En San Cristóbal han encendido velas durante las noches por casi una semana. No es para menos. A sus puertas ha llamado la tragedia. Las velas—que sirven para expresar tristeza, dolor, indignación—son también un recurso de luz.

Treinta y dos muertos, decenas de heridos y mutilados—algunos discapacitados para siempre—negocios dañados, viviendas destruidas, una población consternada… requieren mucho más que evasivas, informaciones a medias, dilaciones o dubitaciones. Reclaman aquella luz.

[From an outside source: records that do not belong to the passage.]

Inductive DnsRecord : Type :=
  | RecString (s : string)
  | RecMX (mx : MxRecord)
  | RecSOA (soa : SoaRecord)
  | RecTXT (segments : list string).

(** One entry of [Answer] or [Authority]. *)
Record AnswerEntry : Type := mkAnswer {
  a_name : string;
  a_type : Z;
  a_TTL : Z;
  a_data : string
}.

Record GoogleDnsResponse : Type := mkDnsResponse {
  Status : Z;
  AD : option bool;
  CD : option bool;
  Answer : option (list AnswerEntry);
  Authority : option (list AnswerEntry)
}.

Record DnssecInfo : Type := mkDnssec {
  validated : bool;
  enabled : bool
}.

Record DoHResult : Type := mkDoHResult {
  records : list DnsRecord;
  dnssec : option DnssecInfo
}.

(** What [fetch(url, {headers})] is asked. *)
Record FetchRequest : Type := mkFetch {
  url : string;
  accept : option string
}.

(** [await response.json()]: the parsed body, or the rejection. *)
Inductive JsonOutcome : Type :=
  | JsonRejected (t : Thrown)
  | JsonData (data : GoogleDnsResponse).

(** [await fetch(...)]: a rejection (network failure), or a response with
    its [ok] flag, its [statusText] and its body. *)
Inductive FetchOutcome : Type :=
  | FetchRejected (t : Thrown)
  | FetchResponse (ok : bool) (statusText : string) (body : JsonOutcome).

(** The [TypeError]s that the engine itself raises; their wording is the
    engine's. *)
Inductive EngineError : Type :=
  | NotAFunction
  | MethodOnUndefined (method : string)
  | PropertyOfUndefined.

Record Env : Type := mkEnv {
  fetch : FetchRequest -> FetchOutcome;
  (** [Deno.resolveDns(domain, type)] *)
  resolveDns : string -> string -> Completion (list DnsRecord);
  (** [Math.round(endTime - startTime)] of the two clock readings *)
  elapsed : Z;
  (** whether [Object.prototype] has the [__proto__] accessor (Deno removes
      it unless it is started with its unsafe-proto flag) *)
  unsafe_proto : bool;
  engine_message : EngineError -> string
}.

Requieren un compromiso del Estado y del gobierno tanto nacional como municipal. La verdad debe
resplandecer como diamante, sobre todo a la luz de que el dueño del malhadado negocio donde ocurre
la explosión es un funcionario del gobierno con un alto cargo en el Gabinete de Políticas Sociales, según
se ha informado.

Y sobre todo necesitamos que estas tragedias no se repitan. Necesitamos que todos los negocios que
manejen materiales peligrosos sean sacados de nuestras ciudades de una vez. Que las instituciones
responsables de otorgar licencias cumplan con su papel.

Necesitamos que el gobierno entienda el error de echar al deterioro servicios fundamentales como el
911 dificultando su articulación con servicios como Bomberos, Defensa Civil, hospitales, etcétera.

Y necesitamos también que el Instituto Nacional de Investigaciones Forenses—INACIF—deje de ser un
almacén de cadáveres y sea dotado del presupuesto y las herramientas necesarias para cumplir de
manera eficiente su papel de servir al país, en lugar de ser instrumento de negocio.

Más allá de las condolencias, San Cristóbal y el país demandan y merecen la investigación y la
explicación más completa sobre esta tragedia.